De acordo com o Sr. Quan, para que a comercialização seja verdadeiramente eficaz, ela deve ser medida por resultados tangíveis, como o número de empresas pesquisadas quanto às suas necessidades, o número de tecnologias corretamente aplicadas ao problema, o número de projetos-piloto, o número de contratos de transferência, o número de novos produtos lançados no mercado, o número de custos reduzidos, o número de novas receitas geradas e o número de empresas que aumentaram a produtividade, a qualidade e a competitividade.
Estabelecer conexões e comercializar a inovação.
No âmbito do programa, ocorreu oficialmente a cerimônia de assinatura do acordo de cooperação entre a Associação de Jovens Empreendedores do Vietnã e a HTIC, concretizando o objetivo de levar a ciência do laboratório para a produção e o cotidiano.
Assim sendo, as duas partes coordenarão ações para organizar periodicamente atividades que criem um ambiente propício à promoção de vínculos entre empreendedores, empresas, institutos de pesquisa, especialistas e organizações de apoio à inovação.
Colaborar na construção de uma base de dados sobre as necessidades tecnológicas dos membros da Associação de Jovens Empreendedores do Vietname; desenvolver um catálogo de tecnologias, soluções, especialistas e grupos de pesquisa capazes de apoiar as empresas no processo de inovação tecnológica, melhorando a produtividade, a qualidade e a competitividade.
Especificamente, promove projetos concretos de teste, aplicação, transferência e comercialização de tecnologia; apoia empresas na contratação de pesquisa e desenvolvimento de novos produtos, na formação de recursos humanos tecnológicos e na implementação de modelos inovadores.
A Associação de Jovens Empreendedores do Vietnã possui atualmente uma rede presente em todas as 34 províncias e cidades, 2 grupos econômicos, 16 clubes afiliados e mais de 21.000 membros.

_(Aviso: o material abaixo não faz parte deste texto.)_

Lemma read_string_escaped s rest : read_string (concat (map escape s) ++ 34 :: rest) = Some (s, rest).
Proof.
  induction s as [|b s IH]; [done|]. cbn [map concat]. rewrite <- app_assoc. unfold escape at 1. destruct (escaped b) eqn:Eb.
  - simpl. rewrite IH. do 3 f_equal. unfold escaped, in_range in Eb. unfold hex, unhex.
    assert (0 <= b <= 92) by lia.
    pose proof (Z.div_mod b 16 ltac:(lia)). pose proof (Z.mod_pos_bound b 16 ltac:(lia)). assert (0 <= b / 16 <= 5) by lia.
    rewrite (proj2 (Z.ltb_lt (b / 16) 10)) by lia. rewrite (proj2 (Z.ltb_lt (48 + b / 16) 58)) by lia.
    destruct (Z.ltb_spec (b mod 16) 10); [rewrite (proj2 (Z.ltb_lt _ 58)) by lia|rewrite (proj2 (Z.ltb_ge _ 58)) by lia]; lia.
  - simpl. rewrite IH. unfold escaped in Eb. by repeat case_match; try lia.
Qed.
Lemma read_string_plain name rest : plain_name name = true -> read_string (name ++ 34 :: rest) = Some (name, rest).
Proof.
  induction name as [|b name IH]; [done|]. unfold plain_name in *. cbn [forallb app read_string]. intros [Hb Hn]%andb_prop. rewrite IH by done.
  unfold in_range in Hb. by repeat case_match; try lia.
Qed.
Lemma read_number_digits fuel n rest : 0 <= n < 10 ^ Z.of_nat fuel -> fuel <> O -> read_number 0 (decimal_digits fuel n ++ rest) = read_number n rest.
Proof.
  revert n rest. induction fuel as [|fuel IH]; intros n rest Hn Hf; [done|]. cbn [decimal_digits].
  pose proof (Z.mod_pos_bound n 10 ltac:(lia)) as Hd. pose proof (Z.div_mod n 10 ltac:(lia)) as Ed.
  assert (Hstep : forall acc, acc = n / 10 -> read_number acc ([48 + n mod 10] ++ rest) = read_number n rest).
  { intros acc ->. simpl. unfold in_range. rewrite (proj2 (Z.leb_le _ _)), (proj2 (Z.leb_le _ 57)) by lia. simpl. f_equal. lia. }
  destruct (Z.ltb_spec n 10).
  - rewrite app_nil_l. apply Hstep. symmetry. apply Z.div_small. lia.
  - rewrite <- app_assoc. destruct fuel as [|fuel]; [simpl in Hn; lia|]. rewrite IH; [by apply Hstep| |done].
    split; [apply Z.div_pos; lia|]. apply Z.div_lt_upper_bound; [lia|]. rewrite <- Z.pow_succ_r, <- Nat2Z.inj_succ by lia. lia.
Qed.
Lemma decimal_digit fuel : forall n, Forall (fun b => 48 <= b <= 57) (decimal_digits fuel n) /\ (fuel <> O -> decimal_digits fuel n <> []).
Proof.
  induction fuel as [|fuel IH]; intros n; [done|]. cbn [decimal_digits]. pose proof (Z.mod_pos_bound n 10 ltac:(lia)). split; [|by destruct (if n <? 10 then _ else _)].
  apply Forall_app. split; [destruct (n <? 10); [done|apply IH]|]. repeat constructor; lia.
Qed.
Lemma read_value_number f n rest : 0 <= n <= u64_max -> ends_number rest -> read_value (S f) false (decimal n ++ rest) = Some (JNumber n, rest).
Proof.
  intros Hn Hr. pose proof (decimal_digit 20 n) as [Hd Hne]. fold (decimal n) in *. specialize (Hne ltac:(done)).
  assert (E : read_number 0 (decimal n ++ rest) = (n, rest)).
  { unfold decimal. rewrite read_number_digits; [|unfold u64_max in Hn; change (10 ^ Z.of_nat 20) with 100000000000000000000; lia|done].
    destruct rest as [|b rest]; simpl in *; [done|by rewrite Hr]. }
  destruct (decimal n) as [|b bs]; [done|]. apply Forall_cons in Hd as [Hb _]. cbn [app read_value] in *.
  rewrite (proj2 (Z.eqb_neq b 34)), (proj2 (Z.eqb_neq b 123)) by lia.
  assert (in_range 48 57 b = true) as Hb' by (unfold in_range; lia). rewrite Hb'. by rewrite E.
Qed.

(** What is read back: what is printed of a number is 64 bits, of an object its members. *)
Fixpoint reread (v : SmallValue) : SmallValue :=
  match v with
  | JNumber n => JNumber (n mod 2 ^ 64)
  | JField name v rest => JField name (reread v) (if is_field rest then reread rest else JEnd)
  | _ => v
  end.
Lemma is_field_reread v : is_field (reread v) = is_field v.
Proof. by destruct v. Qed.
Lemma depth_reread v : small_depth (reread v) = small_depth v.
Proof. induction v as [|n|s| |name v IHv rest IHr]; [done..|]. simpl. destruct (is_field rest) eqn:E; [by rewrite is_field_reread, E, IHv, IHr|by rewrite IHv]. Qed.
Lemma get_reread v k : small_get (reread v) k = option_map reread (small_get v k).
Proof.
  induction v as [|n|s| |name v IHv rest IHr]; [done..|]. simpl. case_bool_decide; [done|]. destruct (is_field rest) eqn:E; [done|]. by destruct rest.
Qed.
Lemma words_reread v : same_words v (reread v).
Proof. split_and!; [by destruct v|by destruct v|]. intros k. simpl. rewrite get_reread. by destruct (small_get v k) as [[]|]. Qed.

Lemma read_text v :
  (forall f rest, (length (small_text v) <= f)%nat -> ends_number rest -> read_value f false (small_text v ++ rest) = Some (reread v, rest))
  /\ (is_field v = true -> forall f rest, (length (small_text v) <= S f)%nat -> read_value f true (tail (small_text v) ++ rest) = Some (reread v, rest)).
Proof.
  induction v as [|n|s| |name v [IHv _] rest [_ IHr]].
  - split; [|done]. intros [|f] rest Hf Hr; [simpl in Hf; lia|done].
  - split; [|done]. intros f rest Hf Hr. cbn [small_text] in *. pose proof (Z.mod_pos_bound n (2 ^ 64) ltac:(lia)).
    destruct f as [|f]; [|apply read_value_number; [unfold u64_max; lia|done]].
    destruct (decimal_digit 20 (n mod 2 ^ 64)) as [_ Hne]. fold (decimal (n mod 2 ^ 64)) in Hne. specialize (Hne ltac:(done)).
    destruct (decimal _); [done|simpl in Hf; lia].
  - split; [|done]. intros [|f] rest Hf Hr; [simpl in Hf; lia|]. cbn [small_text small_quoted app read_value]. rewrite <- app_assoc. simpl. by rewrite read_string_escaped.
  - split; [|done]. intros [|f] rest Hf Hr; [simpl in Hf; lia|done].
  - assert (Hin : forall f rest', (length (small_text (JField name v rest)) <= S f)%nat ->
                  read_value f true (tail (small_text (JField name v rest)) ++ rest') = Some (reread (JField name v rest), rest')).
    { intros [|f] rest' Hf; [simpl in Hf; lia|]. cbn [small_text tail reread] in *. unfold small_quoted in *. cbn [app read_value].
      set (after := if is_field rest then _ else _) in *. rewrite <- !app_assoc. cbn [app]. rewrite <- app_assoc, read_string_escaped.
      cbn [negb Z.eqb Pos.eqb mbind option_bind expect app].
      simpl length in Hf. rewrite !length_app in Hf. simpl length in Hf. rewrite length_app in Hf.
      rewrite IHv; [|lia|unfold after; by destruct (is_field rest)]. unfold after in *. destruct (is_field rest) eqn:Er; [|done].
      cbn [app mbind option_bind Z.eqb Pos.eqb]. simpl length in Hf. rewrite IHr; [done|done|]. destruct rest; try done. simpl in *. lia. }
    split; [|by intros _]. intros [|f] rest' Hf Hr; [simpl in Hf; lia|].
    specialize (Hin f rest'). cbn [small_text tail app read_value reread] in *. unfold small_quoted in *. cbn [app Z.eqb Pos.eqb] in *. apply Hin. exact Hf.
Qed.

(** The object of some members. *)
Fixpoint object_of (fields : list (bytes * bytes)) (values : list SmallValue) : SmallValue :=
  match fields, values with (name, _) :: fields, v :: values => JField name v (object_of fields values) | _, _ => JEnd end.
Lemma read_members fields values :
  Forall (fun f => plain_name f.1 = true) fields -> Forall2 (fun f v => read_value (S (length f.2)) false f.2 = Some (v, [])) fields values -> fields <> [] ->
  forall n rest, (S (length (members fields)) <= n)%nat -> read_value n true (members fields ++ 125 :: rest) = Some (object_of fields values, rest).
Proof.
  intros Hp H. induction H as [|[name text] v fields values Hv H IH]; [done|]. intros _ [|n] rest Hn; [lia|]. apply Forall_cons in Hp as [Hname Hp]. cbn [fst snd] in Hname, Hv.
  assert (Hstep : forall after, (S (length text) <= n)%nat -> ends_number after -> read_value (S n) true (member name ++ text ++ after) =
            match after with
            | c :: bs => if c =? 125 then Some (JField name v JEnd, bs)
                         else if c =? 44 then '(rest, bs) ← read_value n true bs; Some (JField name v rest, bs)
                         else None
            | [] => None
            end).
  { intros after Hl Ha. unfold member. cbn [app read_value Z.eqb Pos.eqb negb]. rewrite <- app_assoc. cbn [app]. rewrite read_string_plain by done.
    cbn [mbind option_bind expect Z.eqb Pos.eqb]. by rewrite (read_value_more _ n _ _ _ _ after Hv Hl Ha). }
  destruct fields as [|f fields].
  - inversion H; subst. cbn [members] in *. rewrite <- app_assoc, Hstep; [done| |done]. unfold member in Hn. rewrite !length_app in Hn. simpl in Hn. lia.
  - change (members ((name, text) :: f :: fields)) with (member name ++ text ++ [44] ++ members (f :: fields)) in *. rewrite <- !app_assoc.
    unfold member in Hn. rewrite !length_app in Hn. simpl length in Hn. rewrite Hstep by (done || lia). cbn [app Z.eqb Pos.eqb]. rewrite IH by (done || (simpl; lia)). done.
Qed.
Lemma object_of_gets fields values : NoDup (map fst fields) -> length fields = length values -> Forall2 (fun f w => small_get (object_of fields values) f.1 = Some w) fields values.
Proof.
  revert values. induction fields as [|[name text] fields IH]; intros [|v values] Hd Hl; [constructor|done|done|]. apply NoDup_cons in Hd as [Hn Hd].
  constructor; [simpl; by rewrite bool_decide_eq_true_2|]. injection Hl as Hl. specialize (IH values Hd Hl). cbn [map fst] in Hn.
  assert (forall f, f ∈ fields -> f.1 <> name) as Hne by (intros f Hf E; apply Hn; rewrite <- E; apply (list_elem_of_fmap_2 fst); done).
  apply Forall2_same_length_lookup in IH as [_ IH]. apply Forall2_same_length_lookup. split; [done|]. intros i f w Hf Hw. simpl.
  rewrite bool_decide_eq_false_2; [by eapply IH|]. intros ->. eapply (Hne f); [by eapply list_elem_of_lookup_2|done].
Qed.
Lemma object_of_depth fields values : Forall (fun v => small_depth v < depth_limit) values -> small_depth (object_of fields values) <= depth_limit.
Proof.
  intros H. revert fields. induction H as [|v values Hv H IH]; intros [|[name text] fields]; try done. simpl. specialize (IH fields). unfold depth_limit in *. case_match; lia.
Qed.
Lemma small_parses text v : from_slice (Json := small_json) text = Ok v <-> read_value (S (length text)) false text = Some (v, []) /\ small_depth v <= depth_limit.
Proof.
  cbn [from_slice small_json]. destruct (read_value _ _ _) as [[w [|b r]]|]; [|split; [done|by intros [? _]]..].
  destruct (Z.leb_spec (small_depth w) depth_limit); (split; [intros [= <-]|intros [[= <-] ?]]); try done; lia.
Qed.
Lemma small_one_line v : 10 ∉ small_text v.
Proof.
  assert (Hq : forall s, 10 ∉ small_quoted s).
  { intros s. unfold small_quoted. rewrite not_elem_of_cons, not_elem_of_app. split; [done|]. split; [|by intros [?|H]%elem_of_cons; [|by apply elem_of_nil in H]].
    induction s as [|b s IH]; [by apply not_elem_of_nil|]. cbn [map concat]. rewrite not_elem_of_app. split; [|done].
    unfold escape. destruct (escaped b) eqn:Eb; unfold escaped, in_range in Eb; rewrite ?not_elem_of_cons; [|split; [lia|apply not_elem_of_nil]].
    pose proof (Z.div_mod b 16 ltac:(lia)). pose proof (Z.mod_pos_bound b 16 ltac:(lia)). unfold hex.
    split_and!; [done..| | |apply not_elem_of_nil]; case_match; lia. }
  induction v as [|n|s| |name v IHv rest IHr]; cbn [small_text].
  - by apply (bool_decide_unpack _).
  - pose proof (decimal_digit 20 (n mod 2 ^ 64)) as [Hd _]. fold (decimal (n mod 2 ^ 64)) in Hd. intros H. rewrite Forall_forall in Hd. apply Hd in H. lia.
  - apply Hq.
  - by apply (bool_decide_unpack _).
  - rewrite not_elem_of_cons, !not_elem_of_app. split; [done|]. split; [apply Hq|]. split; [by apply (bool_decide_unpack _)|]. split; [done|].
    destruct (is_field rest); [|by apply (bool_decide_unpack _)]. rewrite not_elem_of_cons. split; [done|]. intros H. apply IHr.
    destruct (small_text rest); [done|]. apply elem_of_cons; by right.
Qed.
Lemma small_member_depth v k d : small_get v k = Some d -> small_depth d < small_depth v.
Proof.
  induction v as [|n|s| |name v IHv rest IHr]; [done..|]. simpl. case_bool_decide; [intros [= <-]; case_match; lia|].
  intros Hg%IHr. destruct rest; simpl in *; lia.
Qed.
#[export] Instance small_json_laws : JsonLaws.
Proof.
  constructor.
  - done.
  - done.
  - by intros [].
  - intros text v [_ H]%small_parses. done.
  - apply small_member_depth.
  - apply small_one_line.
  - done.
  - done.
  - intros v Hd. exists (reread v). split; [|split; [apply words_reread|apply depth_reread]]. apply small_parses. split; [|by rewrite depth_reread].
    destruct (read_text v) as [H _]. rewrite <- (app_nil_r (value_text v)) at 2. apply H; [simpl; lia|done].
  - intros n Hn. exists (JNumber n). split; [|done]. apply small_parses. split; [|done]. rewrite <- (app_nil_r (decimal n)) at 2. by apply read_value_number.
  - intros fields values Hp Hd Hv.
    assert (Hr : Forall2 (fun f v => read_value (S (length f.2)) false f.2 = Some (v, [])) fields values) by (eapply Forall2_impl; [exact Hv|]; intros f v [[H _]%small_parses _]; exact H).
    assert (Hdv : Forall (fun v => small_depth v < depth_limit) values).
    { apply Forall_forall. intros v [i Hi]%list_elem_of_lookup_1. destruct (Forall2_lookup_r _ _ _ _ _ Hv Hi) as (f & _ & _ & H). exact H. }
    exists (object_of fields values). split_and!; [|by destruct fields as [|[] ?], values|apply object_of_gets; [done|by eapply Forall2_length]].
    apply small_parses. split; [|by apply object_of_depth]. unfold object_text. destruct fields as [|f fields]; [inversion Hv; done|].
    assert (Hb : exists c bs, members (f :: fields) = 34 :: c :: bs) by (destruct f as [[|b name] text], fields as [|[] ?]; simpl; by repeat eexists).
    pose proof (read_members _ _ Hp Hr ltac:(done) (S (S (length (members (f :: fields))))) [] ltac:(lia)) as E.
    destruct Hb as (c & bs & Eb). rewrite Eb in *. cbn [app length]. rewrite length_app, Nat.add_1_r. exact E.
Qed.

As empresas associadas geram uma receita anual superior a 40 bilhões de dólares. Esta não é apenas uma rede de empreendedores, mas também uma rede para mercados, resolução de problemas, experimentação e implementação de projetos-piloto em diversos setores e localidades.
Além disso, as duas partes cooperarão na busca e conexão de recursos financeiros, especialistas, consultores, fundos de investimento e organizações de apoio à inovação para apoiar empresas e projetos com potencial de desenvolvimento.
Fortalecer a comunicação, valorizar e disseminar modelos eficazes de cooperação entre cientistas e empresas, bem como entre jovens empreendedores pioneiros na aplicação da ciência, tecnologia e inovação.

Durante o programa, o Centro de Inovação de Alta Tecnologia também assinou um acordo de cooperação estratégica com a Quy Nhon Scitech Co., Ltd. – uma empresa membro da Associação – para promover a conexão, aplicação, teste e transferência de tecnologia nas regiões Centro-Sul e Planalto Central.
As duas partes cooperarão na implementação de programas, projetos e modelos de transferência de tecnologia em áreas prioritárias, como o desenvolvimento de plantas medicinais, o processamento avançado de produtos agrícolas, a preservação e o aprimoramento da qualidade de frutas para exportação, novos materiais de construção, materiais ecológicos, materiais reciclados e soluções para a redução de emissões na produção.
O Quy Nhon Scitech servirá como ponto focal para coordenar a implementação de atividades relacionadas à conexão, aplicação e transferência de tecnologia da Academia de Ciência e Tecnologia do Vietnã nas regiões Centro-Sul e Planalto Central; contribuindo para levar os resultados da pesquisa científica e tecnológica à produção e aos negócios práticos, apoiando as empresas locais no aumento do valor do produto, da competitividade e do desenvolvimento sustentável.